世界的なリセッション(景気後退)リスクの増大や地政学的緊張の高まり、英国のような先進国での騒ぎは言うに及ばず、新興諸国のさらなるデフォルト(債務不履行)の可能性に直面する投資家は、かつてのように安全な逃避先として米国債に信頼を置くことができないかもしれない。
エバコアISIの中央銀行戦略責任者クリシュナ・グーハ氏は「かなりの厄介な米国債市場の流動性悪化が見られる。(規制・監督当局は)実質的な改革をまだ何も実行していない。われわれが今目にしている状況は、その仕事が本当に重要だと思い起こさせる」と指摘した。
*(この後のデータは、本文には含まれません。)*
(** *** The ASCII instance satisfies the laws of the case tables *)

Lemma lower_byte_high c : 128 <= bv c -> lower_byte c = c.
Proof. intros. unfold lower_byte. case_if; [lia|done]. Qed.
Lemma lower_byte_high_inv c : 128 <= bv (lower_byte c) -> lower_byte c = c.
Proof. unfold lower_byte. case_if; [rewrite bv_chr by lia; lia|done]. Qed.
Lemma lower_byte_idem c : lower_byte (lower_byte c) = lower_byte c.
Proof.
  unfold lower_byte at 2 3. case_if.
  - unfold lower_byte. rewrite bv_chr by lia. case_if; [lia|done].
  - unfold lower_byte. by rewrite Heqb.
Qed.

Lemma is_space1_lower c : is_space1 (lower_byte c) = is_space1 c.
Proof.
  unfold is_space1, lower_byte. case_if; [|done]. rewrite bv_chr by lia.
  apply eq_true_iff_eq. rewrite !orb_true_iff, !andb_true_iff, !Z.leb_le, !Z.eqb_eq. lia.
Qed.
Lemma is_space2_high c d : is_space2 c d = true -> 128 <= bv c /\ 128 <= bv d.
Proof. unfold is_space2. rewrite andb_true_iff, orb_true_iff, !Z.eqb_eq. lia. Qed.
Lemma is_space3_high c d e : is_space3 c d e = true -> 128 <= bv c /\ 128 <= bv d /\ 128 <= bv e.
Proof.
  unfold is_space3. rewrite !orb_true_iff, !andb_true_iff, !orb_true_iff, !andb_true_iff, !Z.eqb_eq, !Z.leb_le.
  lia.
Qed.
Lemma is_space2_lower c d : is_space2 (lower_byte c) (lower_byte d) = is_space2 c d.
Proof.
  apply eq_true_iff_eq; split; intros Hs.
  - pose proof (is_space2_high _ _ Hs) as [?%lower_byte_high_inv ?%lower_byte_high_inv]. congruence.
  - pose proof (is_space2_high _ _ Hs) as [?%lower_byte_high ?%lower_byte_high]. congruence.
Qed.
Lemma is_space3_lower c d e : is_space3 (lower_byte c) (lower_byte d) (lower_byte e) = is_space3 c d e.
Proof.
  apply eq_true_iff_eq; split; intros Hs.
  - pose proof (is_space3_high _ _ _ Hs) as (?%lower_byte_high_inv & ?%lower_byte_high_inv & ?%lower_byte_high_inv).
    congruence.
  - pose proof (is_space3_high _ _ _ Hs) as (?%lower_byte_high & ?%lower_byte_high & ?%lower_byte_high).
    congruence.
Qed.

Lemma trim_front_lower sp2 sp3 b :
  (forall c d, sp2 (lower_byte c) (lower_byte d) = sp2 c d) ->
  (forall c d e, sp3 (lower_byte c) (lower_byte d) (lower_byte e) = sp3 c d e) ->
  trim_front sp2 sp3 (map lower_byte b) = map lower_byte (trim_front sp2 sp3 b).
Proof.
  intros H2 H3.
  induction b as [b IH] using (induction_ltof1 _ (@length ascii)); unfold ltof in IH.
  destruct b as [|c b]; [done|simpl]. rewrite is_space1_lower.
  destruct (is_space1 c); [apply IH; simpl; lia|].
  destruct b as [|d b]; [done|simpl]. rewrite H2.
  destruct (sp2 c d); [apply IH; simpl; lia|].
  destruct b as [|e b]; [done|simpl]. rewrite H3.
  destruct (sp3 c d e); [apply IH; simpl; lia|done].
Qed.
Lemma TrimSpace_lower b : bytes_TrimSpace (map lower_byte b) = map lower_byte (bytes_TrimSpace b).
Proof.
  unfold bytes_TrimSpace, trim_right, trim_left.
  rewrite trim_front_lower by (apply is_space2_lower || apply is_space3_lower).
  rewrite <-map_rev.
  rewrite trim_front_lower by (intros; apply is_space2_lower || apply is_space3_lower).
  by rewrite map_rev.
Qed.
TDセキュリティーズのグローバル金利戦略責任者で、代替参照金利委員会(ARRC)のメンバーでもあるプリヤ・ミスラ氏は「連邦準備制度にとって今や最大の悪夢は、市場に介入し米国債を買い入れざるを得なくなることだ。金融政策と矛盾するにもかかわらず、介入しなければならなくなれば、苦しい立場に追い込まれる。その理由から規制・監督当局が市場の構造を是正する必要があると考える」と主張した。
原題:Treasuries Liquidity Problem Exposes Fed to 'Biggest Nightmare'(抜粋)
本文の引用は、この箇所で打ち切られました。